第一章
[2]次話
THE LOOK THAT KILLS
目で人を殺す、僕はそんな言葉信じられなかった。
「オカルトの方が信じられるよ」
「イーブルアイだね」
「うん、邪眼はね」
まだこちらはだ。
「ヒトラーの写真見たらそう思うよ」
「ああ、ヒトラーの眼光は鋭いね」
親友は僕の言葉に頷いてくれた、今僕達はニューヨークの洒落たカフェで共にコーヒーを飲んでいる。

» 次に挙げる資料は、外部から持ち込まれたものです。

Lemma fed_ok b got : fed b got → request_ok b ∧ received b = got.
Proof.
  induction 1 as [|b b1 slice bs b' got _ [Hok <-] Hm Hl Hs Hf|b b' v got rest _ [Hok <-] Hp <-].
  - unfold request_ok, received, sized, td_len. cbn. by rewrite td_new_bytes.
  - destruct (fill_ok b b1 slice bs Hok Hm Hl Hs) as (b2 & Hf2 & Hok2 & Hr2).
    rewrite Hf in Hf2. by injection Hf2 as <-.
  - split; [|done]. unfold RequestBuffer.pop_value, Parser.parse_body in Hp.
    apply bind_Done_iff in Hp as (parsed & Hparse & Hp).
    pose proof (parse_consumes value_size (S (length (td_bytes (td_subtendril 0 (RequestBuffer.bytes_read b) (RequestBuffer.body b))))) _ (sub_sized b Hok)) as Hc.
    rewrite Hparse in Hc. destruct parsed as [[v' rest]|e]; [|done]. injection Hp as <- <-.
    destruct Hc as (l & _ & Hl). apply popped_ok.
    apply (sized_part _ _ _ _ Hl eq_refl). by apply sub_sized.
Qed.

(** ** The response buffer *)

(** The values pushed on a new buffer and the bytes written to the socket:
    [write] takes some of the bytes offered. *)
Inductive served : ResponseBuffer.t → list Z → list Z → Prop :=
| served_new : served ResponseBuffer.new [] []
| served_push b v r b' pushed sent :
    served b pushed sent → wire v = Done r → ResponseBuffer.push_value b v = Done b' →
    served b' (pushed ++ enc_reply r) sent
| served_write b out n b' pushed sent :
    served b pushed sent → ResponseBuffer.bytes b = Done out → 0 ≤ n ≤ zlen out →
    ResponseBuffer.advance b n = Done b' → served b' pushed (sent ++ take (Z.to_nat n) out).

Definition outstanding (b : ResponseBuffer.t) : list Z :=
  drop (Z.to_nat (ResponseBuffer.bytes_written b)) (ResponseBuffer.body b).

Definition response_ok (b : ResponseBuffer.t) : Prop :=
  0 ≤ ResponseBuffer.bytes_written b ≤ zlen (ResponseBuffer.body b).

Lemma bytes_ok b : response_ok b → ResponseBuffer.bytes b = Done (outstanding b).
Proof.
  intros Hb. unfold ResponseBuffer.bytes, assert. by rewrite (proj2 (Z.leb_le _ _)) by apply Hb.
Qed.

Lemma advance_ok b n :
  response_ok b → 0 ≤ n ≤ zlen (outstanding b) → zlen (ResponseBuffer.body b) < 2 ^ 64 →
  ∃ b', ResponseBuffer.advance b n = Done b' ∧ response_ok b' ∧
    outstanding b' = drop (Z.to_nat n) (outstanding b) ∧
    zlen (ResponseBuffer.body b') ≤ zlen (ResponseBuffer.body b).
Proof.
  intros Hb Hn Hl. unfold response_ok, outstanding in *. rewrite zlen_drop in Hn by lia.
  unfold ResponseBuffer.advance. mint. eexists. split; [reflexivity|].
  destruct (Z.eqb_spec (ResponseBuffer.bytes_written b + n) (zlen (ResponseBuffer.body b)));
    cbn [ResponseBuffer.bytes_written ResponseBuffer.body].
  - split; [done|]. split; [|apply zlen_nonneg]. rewrite drop_drop.
    transitivity (@nil Z); [done|]. symmetry. apply drop_ge. unfold zlen in *. lia.
  - split; [lia|]. split; [|done]. rewrite drop_drop. f_equal. lia.
Qed.

Lemma push_bytes_ok b v out :
  response_ok b → Value.serialize_to v [] = Done out →
  ∃ b', ResponseBuffer.push_value b v = Done b' ∧ response_ok b' ∧
    outstanding b' = outstanding b ++ out ∧
    zlen (ResponseBuffer.body b') = zlen (ResponseBuffer.body b) + zlen out.
Proof.
  intros Hb Hw. unfold ResponseBuffer.push_value. rewrite serialize_append, Hw, bind_Done. cbn.
  eexists. split; [reflexivity|]. unfold response_ok, outstanding in *.
  cbn [ResponseBuffer.bytes_written ResponseBuffer.body]. pose proof (zlen_nonneg out).
  rewrite zlen_app. split; [lia|]. split; [|done]. apply drop_app_le. unfold zlen in Hb. lia.
Qed.

Lemma push_value_ok b v r :
  response_ok b → wire v = Done r →
  ∃ b', ResponseBuffer.push_value b v = Done b' ∧ response_ok b' ∧
    outstanding b' = outstanding b ++ enc_reply r ∧
    zlen (ResponseBuffer.body b') = zlen (ResponseBuffer.body b) + zlen (enc_reply r).
Proof.
  intros Hb Hw%(λ Hw, serialize_wire v r [] Hw). by apply (push_bytes_ok b v (enc_reply r)).
Qed.

Lemma served_ok b pushed sent :
  served b pushed sent → zlen pushed < 2 ^ 64 →
  response_ok b ∧ pushed = sent ++ outstanding b ∧ zlen (ResponseBuffer.body b) ≤ zlen pushed.
Proof.
  induction 1 as [|b v r b' pushed sent _ IH Hw Hp|b out n b' pushed sent _ IH Ho Hn Ha]; intros Hl; [done|..].
  - rewrite zlen_app in *. pose proof (zlen_nonneg (enc_reply r)). destruct IH as (Hok & -> & Hle); [lia|].
    destruct (push_value_ok b v r Hok Hw) as (b2 & Hp2 & Hok2 & Hout & Hlen). rewrite Hp in Hp2. injection Hp2 as <-.
    split; [done|]. rewrite Hout, app_assoc. split; [done|]. lia.
  - destruct (IH Hl) as (Hok & -> & Hle). rewrite (bytes_ok b Hok) in Ho. injection Ho as <-.
    destruct (advance_ok b n Hok Hn) as (b2 & Ha2 & Hok2 & Hout & Hlen); [lia|]. rewrite Ha in Ha2. injection Ha2 as <-.
    split; [done|]. rewrite Hout, <-app_assoc, take_drop. split; [done|]. lia.
Qed.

仕事の合間のほんの息抜きだ。ニューヨークのビジネスマンにもそうした時が必要だ。さもないと倒れてしまう。
「写真とか映像でも」
「ヒトラーはあのチョビ髭が有名だけれど」
「その実はだね」
「髭がないととんでもなく怖い顔をしているよ」
これは僕のヒトラーの顔への持論だ。
「あの目のせいでね」
「それで君は邪眼を信じるんだね」
「ヒトラーの目を見ているととね」
「オカルトな話だけれど」
「オカルト自体否定しないしね」
もっと言えば無神論者でもない、教会にも通っているし寄付もしている。
「だからだよ」
「そう言うんだね、君は」
「うん、しかし」
僕は親友にさらに話した。
「ヒトラーを出すのは極端じゃないかい?」
「邪眼の話をするのに」
「うん、それでもだよ」
「目で人は殺せない」
「言葉では出来るよ」
このことは嫌なことだが知っている、言葉で人の心を傷付けて自殺に追い込んだりすることも出来る。それで彼にも話した。
「それはね、しかしね」
「目ではだね」
「出来るものじゃないよ」
「現実的な言葉じゃないんだね」
「そうだよ」
こう彼に話した。
「どうもね」
「そうかな」
「目で人の心は殺せないよ」
僕はまたこう言った。
「ちょっとね」
「そうかな」
「そんなことは出来ないよ」
「じゃあこの言葉は間違いかな」
「そう思うよ」
こう彼に言った、この時はこれで終わって僕は仕事に戻ってその後で思い出すことはなかった。それでもだった。